Nel 1870 si propagarono nella penisola diverse insurrezioni di matrice mazziniana. Tra le più note vi
fu quella di Pavia, dove il 24 marzo un
gruppo di repubblicani assaltò una caserma. Il caporale Pietro Barsanti, in servizio nella
caserma ed anch'egli mazziniano, rifiutò di reprimere i rivoltosi, contribuendo
anzi a fomentare la rivolta. Arrestato e negatagli la grazia sovrana, Barsanti
fu giustiziato il 26 agosto tra numerose polemiche. Lo stesso Giuseppe Mazzini, nel suo ultimo
tentativo di battere sul tempo la monarchia, partì per la Sicilia tentando di
sollevare un'insurrezione ma venne arrestato il 13 agosto 1870 e condotto in
prigione a Gaeta.
Il 15 luglio 1870 il governo di
Napoleone III dichiarò guerra alla Prussia (dichiarazione consegnata il 19).
L'Italia decise di attendere lo sviluppo della situazione. Il 2 agosto la
Francia, desiderosa di ottenere l'appoggio dell'Italia, avvertì il governo
italiano che era disponibile a ritirare le proprie truppe da Civitavecchia e
dalla provincia di Viterbo. Il 20 agosto alla Camera furono presentate
interpellanze da vari deputati, tra cui il Cairoli e il Nicotera (della Sinistra), che chiesero di
denunciare definitivamente la Convenzione del 15 settembre e di muovere su
Roma.[2] Nella sua
risposta il governo ricordò che la Convenzione escludeva i casi
straordinari e proprio questa clausola aveva permesso a Napoleone III
di intervenire a Mentana. Nel frattempo comunque i francesi abbandonarono Roma.
Il ritiro fu completato il 3 agosto 1870[4]. Di nuovo si mosse la
diplomazia italiana chiedendo una soluzione della Questione romana. L'imperatrice Eugenia, che svolgeva in quel momento le funzioni di reggente, inviò la nave da
guerra Orénoque a stazionare davanti a Civitavecchia.

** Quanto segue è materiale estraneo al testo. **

Lemma merges_spec p q :
  canon p -> canon q ->
  merges p q = true <->
  exists r b, splits r /\ p = child r b /\ q = child r (negb b).
Proof.
  intros (Hp & Hmp & Hvp) (Hq & Hmq & Hvq). unfold merges. fold (parent p). split.
  - intros H. bool_hyps. destruct (parent_splits p Hp) as (Hs & Hb & _); [done|].
    destruct (parent_child p Hp Hmp) as [b Eb]; [done|].
    assert (holds (parent p) q = true) as Hhq.
    { unfold holds. apply andb_true_intro. split; [apply Z.leb_le; lia|done]. }
    destruct (holds_split _ q Hs Hq Hhq) as [b' Hc]; [lia|].
    destruct (child_ok _ b' Hs) as [Hcok Hcm].
    assert (q = child (parent p) b') as Eq.
    { symmetry. apply holds_antisym; [done..|].
      eapply (Contains_nested q _ (p_addr q)); [done|done|by apply Contains_self| |].
      - unfold holds in Hc. by bool_hyps.
      - unfold child. simpl. lia. }
    exists (parent p), b. split; [done|]. split; [done|]. rewrite Eq. f_equal.
    destruct (decide (b = b')) as [<-|]; [|by destruct b, b']. exfalso.
    congruence.
  - intros (r & b & Hs & -> & ->). pose proof Hs as (Hr & Hrm & Hrb).
    destruct (parent_splits (child r b) Hp) as (Hs' & Hb' & Hh).
    { unfold child. simpl. lia. }
    assert (parent (child r b) = r) as Er.
    { pose proof Hs' as (Hr' & Hrm' & _).
      assert (Contains r (p_addr (child r b)) = true) as Hc.
      { pose proof (holds_child r b Hs) as Hh'. unfold holds in Hh'. by bool_hyps. }
      unfold holds in Hh. bool_hyps. apply holds_antisym; [done..| |];
        (eapply Contains_nested; [done|done| | |]; [done|done|]);
        rewrite Hb'; unfold child; simpl; lia. }
    rewrite Er. pose proof (holds_child r b Hs) as H1.
    pose proof (holds_child r (negb b) Hs) as H2. unfold holds in H1, H2. bool_hyps.
    repeat (apply andb_true_intro; split); try done.
    + apply Z.ltb_lt. unfold child. simpl. lia.
    + apply Z.eqb_eq. done.
    + apply negb_true_iff, bool_decide_eq_false_2. intros E.
      apply (f_equal (fun a => mkPrefix a (p_bits r + 1))) in E.
      apply (child_inj r b (negb b)) in E; [by destruct b|done].
Qed.

Lemma merges_parent p q :
  canon p -> canon q -> merges p q = true ->
  canon (parent p) /\ forall a, Contains (parent p) a = Contains p a || Contains q a.
Proof.
  intros Hp Hq H. apply merges_spec in H as (r & b & Hs & Ep & Eq); [|done..].
  pose proof Hs as (Hr & Hrm & Hrb). destruct Hp as (Hp & Hmp & Hvp).
  assert (0 < p_bits p) as Hb by (rewrite Ep; unfold child; simpl; lia).
  destruct (parent_splits p Hp Hb) as (Hs' & Hb' & Hh).
  assert (parent p = r) as ->.
  { destruct Hs' as (Hr' & Hrm' & _). pose proof (holds_child r b Hs) as Hc.
    rewrite <- Ep in Hc. unfold holds in Hh, Hc. bool_hyps.
    apply holds_antisym; [done..| |];
      (eapply Contains_nested; [done|done| | |]; [done|done|]);
      rewrite Hb', Ep; unfold child; simpl; lia. }
  split; [split; [done|]; split; [done|by apply splits_valid]|].
  intros a. rewrite (Contains_child r a Hs), Ep, Eq. destruct b; simpl; [apply orb_comm|done].
Qed.

Lemma merge_scan_cons2 p q l :
  merge_scan (p :: q :: l) =
  if merges p q then (parent p :: (merge_scan l).1, true)
  else (p :: (merge_scan (q :: l)).1, (merge_scan (q :: l)).2).
Proof.
  change (merge_scan (p :: q :: l)) with
    (if merges p q then let '(out, _) := merge_scan l in (parent p :: out, true)
     else let '(out, changed) := merge_scan (q :: l) in (p :: out, changed)).
  destruct (merges p q); [by destruct (merge_scan l)|by destruct (merge_scan (q :: l))].
Qed.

Quando le vicende della guerra franco-prussiana stavano già volgendo al peggio per
i francesi, Napoleone III inviò a Firenze il principe Napoleone per chiedere
direttamente a Vittorio Emanuele II un intervento militare, ma, nonostante
alcune pressioni in tal senso (in particolare del generale Cialdini), la richiesta non
ebbe seguito[5]. Il 4 settembre 1870 cadeva il Secondo Impero, e in Francia veniva proclamata la Terza Repubblica. Questo
stravolgimento politico aprì di fatto all'Italia la strada per Roma.